━━━ Entries provided

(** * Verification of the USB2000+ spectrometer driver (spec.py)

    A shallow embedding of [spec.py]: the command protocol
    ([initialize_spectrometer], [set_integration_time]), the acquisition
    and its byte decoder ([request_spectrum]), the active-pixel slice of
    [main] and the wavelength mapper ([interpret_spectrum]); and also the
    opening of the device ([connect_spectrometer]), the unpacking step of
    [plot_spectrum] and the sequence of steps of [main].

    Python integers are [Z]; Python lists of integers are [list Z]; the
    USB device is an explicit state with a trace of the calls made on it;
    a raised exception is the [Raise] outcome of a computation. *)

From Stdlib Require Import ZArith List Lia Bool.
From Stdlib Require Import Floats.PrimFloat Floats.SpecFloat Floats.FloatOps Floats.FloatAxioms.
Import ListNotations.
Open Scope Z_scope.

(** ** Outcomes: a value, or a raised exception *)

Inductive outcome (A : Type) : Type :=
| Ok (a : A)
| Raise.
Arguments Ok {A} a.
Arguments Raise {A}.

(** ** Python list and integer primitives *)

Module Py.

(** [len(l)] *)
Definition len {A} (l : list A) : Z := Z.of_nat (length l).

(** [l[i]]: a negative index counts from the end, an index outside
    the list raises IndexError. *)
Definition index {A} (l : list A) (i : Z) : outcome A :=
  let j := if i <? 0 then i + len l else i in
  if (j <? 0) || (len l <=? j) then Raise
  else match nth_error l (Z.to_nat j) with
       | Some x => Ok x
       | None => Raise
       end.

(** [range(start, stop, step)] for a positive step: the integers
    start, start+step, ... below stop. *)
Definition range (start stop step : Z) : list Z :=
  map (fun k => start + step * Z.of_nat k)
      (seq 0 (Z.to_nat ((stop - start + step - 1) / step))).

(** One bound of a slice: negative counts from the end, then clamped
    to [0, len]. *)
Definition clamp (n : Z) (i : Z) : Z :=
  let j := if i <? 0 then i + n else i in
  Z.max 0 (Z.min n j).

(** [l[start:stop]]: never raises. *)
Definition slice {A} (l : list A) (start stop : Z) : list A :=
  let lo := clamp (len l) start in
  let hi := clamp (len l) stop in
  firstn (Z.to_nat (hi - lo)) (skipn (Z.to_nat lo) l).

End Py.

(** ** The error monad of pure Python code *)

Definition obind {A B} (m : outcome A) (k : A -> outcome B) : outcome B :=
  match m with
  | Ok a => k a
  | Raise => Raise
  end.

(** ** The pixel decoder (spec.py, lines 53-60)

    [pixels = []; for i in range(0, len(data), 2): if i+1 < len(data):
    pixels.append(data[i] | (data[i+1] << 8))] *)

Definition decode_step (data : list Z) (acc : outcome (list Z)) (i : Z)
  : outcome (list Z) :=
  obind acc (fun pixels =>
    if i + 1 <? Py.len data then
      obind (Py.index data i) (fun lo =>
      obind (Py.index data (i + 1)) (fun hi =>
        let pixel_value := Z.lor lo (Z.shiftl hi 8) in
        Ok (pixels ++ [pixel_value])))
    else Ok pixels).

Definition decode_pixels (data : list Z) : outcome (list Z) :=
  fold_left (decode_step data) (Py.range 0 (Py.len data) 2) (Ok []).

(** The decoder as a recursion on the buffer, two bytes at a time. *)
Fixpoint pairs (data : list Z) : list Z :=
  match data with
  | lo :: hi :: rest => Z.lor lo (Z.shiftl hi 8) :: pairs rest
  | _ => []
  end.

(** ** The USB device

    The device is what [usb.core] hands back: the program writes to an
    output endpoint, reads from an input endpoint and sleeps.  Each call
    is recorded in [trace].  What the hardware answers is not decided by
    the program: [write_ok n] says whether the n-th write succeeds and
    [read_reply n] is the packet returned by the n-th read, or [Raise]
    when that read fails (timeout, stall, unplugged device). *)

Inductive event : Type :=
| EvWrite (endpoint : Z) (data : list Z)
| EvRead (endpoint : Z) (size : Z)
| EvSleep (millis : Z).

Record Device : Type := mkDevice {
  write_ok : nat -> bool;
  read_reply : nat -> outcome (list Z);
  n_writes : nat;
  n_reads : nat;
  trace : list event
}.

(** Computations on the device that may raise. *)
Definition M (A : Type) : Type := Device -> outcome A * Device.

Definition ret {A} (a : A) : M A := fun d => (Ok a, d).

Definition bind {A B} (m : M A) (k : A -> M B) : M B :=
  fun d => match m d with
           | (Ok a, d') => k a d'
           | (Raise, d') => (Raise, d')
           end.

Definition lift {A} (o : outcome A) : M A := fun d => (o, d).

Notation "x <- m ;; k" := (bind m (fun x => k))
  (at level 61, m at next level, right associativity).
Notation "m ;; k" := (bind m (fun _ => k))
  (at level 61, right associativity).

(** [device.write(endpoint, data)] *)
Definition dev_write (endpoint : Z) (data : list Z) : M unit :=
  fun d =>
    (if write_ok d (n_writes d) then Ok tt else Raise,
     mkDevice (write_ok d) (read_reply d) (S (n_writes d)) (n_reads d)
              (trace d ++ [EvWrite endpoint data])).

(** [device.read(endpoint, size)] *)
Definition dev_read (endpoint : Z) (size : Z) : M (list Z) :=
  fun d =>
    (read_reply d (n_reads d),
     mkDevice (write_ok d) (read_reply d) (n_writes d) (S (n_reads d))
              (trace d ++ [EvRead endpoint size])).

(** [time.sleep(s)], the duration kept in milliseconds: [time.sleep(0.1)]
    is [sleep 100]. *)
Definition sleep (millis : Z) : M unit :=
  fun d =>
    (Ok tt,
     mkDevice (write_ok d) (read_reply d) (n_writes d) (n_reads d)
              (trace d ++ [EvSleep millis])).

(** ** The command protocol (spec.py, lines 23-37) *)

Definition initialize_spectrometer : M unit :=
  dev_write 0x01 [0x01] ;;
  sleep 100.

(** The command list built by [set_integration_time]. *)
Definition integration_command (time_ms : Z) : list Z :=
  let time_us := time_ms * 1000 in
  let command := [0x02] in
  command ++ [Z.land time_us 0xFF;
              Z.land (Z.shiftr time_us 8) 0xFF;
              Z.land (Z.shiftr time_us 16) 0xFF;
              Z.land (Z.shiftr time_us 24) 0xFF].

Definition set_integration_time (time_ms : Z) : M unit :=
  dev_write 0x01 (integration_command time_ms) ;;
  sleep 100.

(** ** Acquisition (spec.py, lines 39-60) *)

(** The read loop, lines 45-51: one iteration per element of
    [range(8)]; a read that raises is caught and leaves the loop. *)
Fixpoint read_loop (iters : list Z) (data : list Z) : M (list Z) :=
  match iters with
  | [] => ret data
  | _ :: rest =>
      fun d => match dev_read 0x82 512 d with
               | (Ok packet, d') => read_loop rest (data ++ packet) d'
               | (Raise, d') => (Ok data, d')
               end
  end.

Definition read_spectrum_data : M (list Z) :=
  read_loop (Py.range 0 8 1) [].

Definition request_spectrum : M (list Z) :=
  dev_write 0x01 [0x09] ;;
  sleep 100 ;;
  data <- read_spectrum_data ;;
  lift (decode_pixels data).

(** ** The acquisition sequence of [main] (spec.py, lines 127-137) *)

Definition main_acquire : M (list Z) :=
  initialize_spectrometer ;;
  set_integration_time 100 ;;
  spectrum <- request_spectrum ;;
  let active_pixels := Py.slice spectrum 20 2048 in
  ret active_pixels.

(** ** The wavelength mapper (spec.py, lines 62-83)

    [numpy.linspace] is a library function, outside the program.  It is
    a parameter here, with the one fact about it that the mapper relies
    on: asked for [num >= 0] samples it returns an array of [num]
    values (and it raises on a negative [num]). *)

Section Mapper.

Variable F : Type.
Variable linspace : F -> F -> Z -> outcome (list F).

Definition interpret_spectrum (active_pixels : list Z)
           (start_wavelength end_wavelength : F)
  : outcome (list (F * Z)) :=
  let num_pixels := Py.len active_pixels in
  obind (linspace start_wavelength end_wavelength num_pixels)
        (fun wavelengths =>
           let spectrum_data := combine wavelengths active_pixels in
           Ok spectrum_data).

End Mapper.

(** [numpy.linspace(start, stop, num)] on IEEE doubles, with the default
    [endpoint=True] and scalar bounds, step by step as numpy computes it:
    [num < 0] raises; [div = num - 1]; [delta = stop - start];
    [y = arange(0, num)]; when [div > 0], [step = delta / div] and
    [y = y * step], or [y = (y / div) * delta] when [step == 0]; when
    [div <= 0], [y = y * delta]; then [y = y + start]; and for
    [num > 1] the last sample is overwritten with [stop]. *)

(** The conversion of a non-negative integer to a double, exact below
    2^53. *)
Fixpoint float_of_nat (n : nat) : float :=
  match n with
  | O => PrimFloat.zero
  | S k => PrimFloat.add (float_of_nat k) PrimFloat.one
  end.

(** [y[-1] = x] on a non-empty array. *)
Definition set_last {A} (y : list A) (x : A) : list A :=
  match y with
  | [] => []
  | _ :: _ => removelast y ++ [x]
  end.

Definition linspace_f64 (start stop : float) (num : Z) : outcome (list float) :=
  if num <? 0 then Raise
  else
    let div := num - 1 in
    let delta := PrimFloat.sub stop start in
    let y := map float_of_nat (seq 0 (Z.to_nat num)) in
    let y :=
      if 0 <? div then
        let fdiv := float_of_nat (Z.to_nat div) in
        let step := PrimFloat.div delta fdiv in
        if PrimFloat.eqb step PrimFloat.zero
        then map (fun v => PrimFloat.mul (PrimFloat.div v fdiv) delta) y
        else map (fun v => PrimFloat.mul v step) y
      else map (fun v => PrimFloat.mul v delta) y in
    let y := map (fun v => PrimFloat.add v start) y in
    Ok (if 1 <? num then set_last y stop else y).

━━━━━━
━━━ Entries provided

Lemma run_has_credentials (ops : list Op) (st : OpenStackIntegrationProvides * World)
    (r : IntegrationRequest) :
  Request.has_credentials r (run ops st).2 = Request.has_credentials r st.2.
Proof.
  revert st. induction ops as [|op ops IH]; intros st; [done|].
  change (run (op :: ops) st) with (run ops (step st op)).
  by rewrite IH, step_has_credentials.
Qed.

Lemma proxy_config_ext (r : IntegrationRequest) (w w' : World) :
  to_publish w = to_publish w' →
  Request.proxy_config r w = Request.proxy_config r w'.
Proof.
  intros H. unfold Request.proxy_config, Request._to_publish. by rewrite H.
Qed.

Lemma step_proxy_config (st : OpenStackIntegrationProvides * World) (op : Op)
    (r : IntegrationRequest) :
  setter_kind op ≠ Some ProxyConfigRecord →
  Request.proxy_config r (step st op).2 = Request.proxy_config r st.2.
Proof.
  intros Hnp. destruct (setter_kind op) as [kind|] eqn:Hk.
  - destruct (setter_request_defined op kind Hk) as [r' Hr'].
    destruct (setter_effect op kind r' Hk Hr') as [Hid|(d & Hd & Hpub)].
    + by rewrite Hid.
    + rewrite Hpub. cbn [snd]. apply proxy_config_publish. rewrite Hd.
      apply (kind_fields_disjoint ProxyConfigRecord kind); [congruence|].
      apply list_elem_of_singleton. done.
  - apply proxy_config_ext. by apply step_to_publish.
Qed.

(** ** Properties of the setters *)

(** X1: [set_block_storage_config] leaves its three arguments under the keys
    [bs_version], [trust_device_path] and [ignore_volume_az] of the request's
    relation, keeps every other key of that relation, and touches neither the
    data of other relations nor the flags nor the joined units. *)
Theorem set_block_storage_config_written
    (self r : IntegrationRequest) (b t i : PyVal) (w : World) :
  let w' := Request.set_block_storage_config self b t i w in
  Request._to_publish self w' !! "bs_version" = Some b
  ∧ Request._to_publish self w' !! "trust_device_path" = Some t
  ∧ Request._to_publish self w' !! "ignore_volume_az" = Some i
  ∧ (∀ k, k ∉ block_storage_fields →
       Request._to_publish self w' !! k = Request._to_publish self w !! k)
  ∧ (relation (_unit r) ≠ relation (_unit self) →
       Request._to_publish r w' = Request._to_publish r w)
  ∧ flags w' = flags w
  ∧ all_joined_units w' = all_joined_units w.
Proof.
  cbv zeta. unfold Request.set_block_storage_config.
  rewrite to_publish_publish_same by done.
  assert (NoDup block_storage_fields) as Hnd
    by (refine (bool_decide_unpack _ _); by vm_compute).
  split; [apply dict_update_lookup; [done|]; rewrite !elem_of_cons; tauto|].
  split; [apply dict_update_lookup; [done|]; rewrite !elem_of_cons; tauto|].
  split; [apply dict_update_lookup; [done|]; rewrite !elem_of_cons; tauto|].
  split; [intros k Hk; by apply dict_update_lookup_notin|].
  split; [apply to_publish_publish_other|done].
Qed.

━━━━━━
━━━ Entries provided

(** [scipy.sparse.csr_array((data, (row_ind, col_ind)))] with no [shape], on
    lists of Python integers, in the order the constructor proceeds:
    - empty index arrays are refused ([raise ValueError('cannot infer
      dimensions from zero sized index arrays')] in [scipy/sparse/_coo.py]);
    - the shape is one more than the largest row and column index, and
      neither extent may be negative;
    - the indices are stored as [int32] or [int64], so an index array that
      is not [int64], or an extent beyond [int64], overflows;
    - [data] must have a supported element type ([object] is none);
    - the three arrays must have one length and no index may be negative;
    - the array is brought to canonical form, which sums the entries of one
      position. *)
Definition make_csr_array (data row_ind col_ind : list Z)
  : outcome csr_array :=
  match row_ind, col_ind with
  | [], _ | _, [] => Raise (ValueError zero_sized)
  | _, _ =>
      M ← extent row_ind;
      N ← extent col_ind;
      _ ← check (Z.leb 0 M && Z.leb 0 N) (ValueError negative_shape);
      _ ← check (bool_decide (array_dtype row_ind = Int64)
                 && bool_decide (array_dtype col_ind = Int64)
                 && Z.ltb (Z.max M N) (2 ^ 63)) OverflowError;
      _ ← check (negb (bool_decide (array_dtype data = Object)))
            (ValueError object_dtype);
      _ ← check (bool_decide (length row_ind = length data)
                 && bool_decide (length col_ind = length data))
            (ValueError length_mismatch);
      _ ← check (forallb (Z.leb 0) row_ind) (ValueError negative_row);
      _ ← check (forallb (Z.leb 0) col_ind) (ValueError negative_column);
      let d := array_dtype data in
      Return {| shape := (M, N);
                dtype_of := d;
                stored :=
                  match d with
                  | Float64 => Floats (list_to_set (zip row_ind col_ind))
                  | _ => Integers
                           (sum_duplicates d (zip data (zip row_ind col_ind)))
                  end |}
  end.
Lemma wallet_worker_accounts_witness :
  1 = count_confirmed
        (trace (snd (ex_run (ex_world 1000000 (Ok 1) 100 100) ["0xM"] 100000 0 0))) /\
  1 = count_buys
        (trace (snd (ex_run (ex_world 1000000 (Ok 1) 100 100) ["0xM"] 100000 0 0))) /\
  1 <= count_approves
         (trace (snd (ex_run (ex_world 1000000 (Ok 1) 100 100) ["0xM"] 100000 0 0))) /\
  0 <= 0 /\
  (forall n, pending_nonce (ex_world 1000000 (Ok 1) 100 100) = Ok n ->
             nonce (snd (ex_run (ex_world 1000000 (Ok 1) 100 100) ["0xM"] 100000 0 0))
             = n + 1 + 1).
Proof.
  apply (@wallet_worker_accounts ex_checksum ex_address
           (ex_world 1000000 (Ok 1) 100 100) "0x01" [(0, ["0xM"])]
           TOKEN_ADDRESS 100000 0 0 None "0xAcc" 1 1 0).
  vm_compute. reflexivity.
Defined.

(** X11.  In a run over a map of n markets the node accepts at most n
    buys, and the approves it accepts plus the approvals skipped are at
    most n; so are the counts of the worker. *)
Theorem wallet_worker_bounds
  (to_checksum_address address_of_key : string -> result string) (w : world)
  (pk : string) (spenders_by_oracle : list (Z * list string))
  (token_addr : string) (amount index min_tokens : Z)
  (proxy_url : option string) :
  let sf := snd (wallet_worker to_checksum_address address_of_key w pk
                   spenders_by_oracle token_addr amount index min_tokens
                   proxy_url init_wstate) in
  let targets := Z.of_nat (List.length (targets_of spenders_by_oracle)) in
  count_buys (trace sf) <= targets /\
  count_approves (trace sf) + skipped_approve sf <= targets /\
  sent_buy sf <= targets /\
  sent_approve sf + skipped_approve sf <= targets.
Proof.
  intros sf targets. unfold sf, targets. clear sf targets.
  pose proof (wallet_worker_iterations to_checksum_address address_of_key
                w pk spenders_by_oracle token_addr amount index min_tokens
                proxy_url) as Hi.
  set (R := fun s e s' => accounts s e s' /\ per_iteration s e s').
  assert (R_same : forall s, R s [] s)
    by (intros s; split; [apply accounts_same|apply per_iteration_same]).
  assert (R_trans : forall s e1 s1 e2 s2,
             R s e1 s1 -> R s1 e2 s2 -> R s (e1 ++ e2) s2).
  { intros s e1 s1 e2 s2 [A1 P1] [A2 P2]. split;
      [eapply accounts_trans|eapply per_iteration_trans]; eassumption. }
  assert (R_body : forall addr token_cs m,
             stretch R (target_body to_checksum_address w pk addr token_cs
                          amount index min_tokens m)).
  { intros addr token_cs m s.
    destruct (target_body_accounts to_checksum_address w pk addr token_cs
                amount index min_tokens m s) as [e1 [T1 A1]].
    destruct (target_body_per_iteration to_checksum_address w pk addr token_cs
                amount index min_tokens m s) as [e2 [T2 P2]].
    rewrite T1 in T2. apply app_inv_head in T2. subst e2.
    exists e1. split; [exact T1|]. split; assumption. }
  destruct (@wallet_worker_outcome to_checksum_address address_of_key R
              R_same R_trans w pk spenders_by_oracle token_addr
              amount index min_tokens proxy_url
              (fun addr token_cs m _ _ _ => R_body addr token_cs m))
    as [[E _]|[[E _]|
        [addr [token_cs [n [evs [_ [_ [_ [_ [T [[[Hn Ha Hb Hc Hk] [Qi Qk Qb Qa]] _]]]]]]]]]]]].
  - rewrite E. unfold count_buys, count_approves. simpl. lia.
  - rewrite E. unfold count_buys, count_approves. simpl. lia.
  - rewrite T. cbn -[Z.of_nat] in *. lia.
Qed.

━━━━━━

◆ **Your assignment**:
Every line in the records above that contains the word "Fixpoint" is to be copied out.

◆ **Response area**:
Fixpoint pairs (data : list Z) : list Z :=
Fixpoint read_loop (iters : list Z) (data : list Z) : M (list Z) :=
Fixpoint float_of_nat (n : nat) : float :=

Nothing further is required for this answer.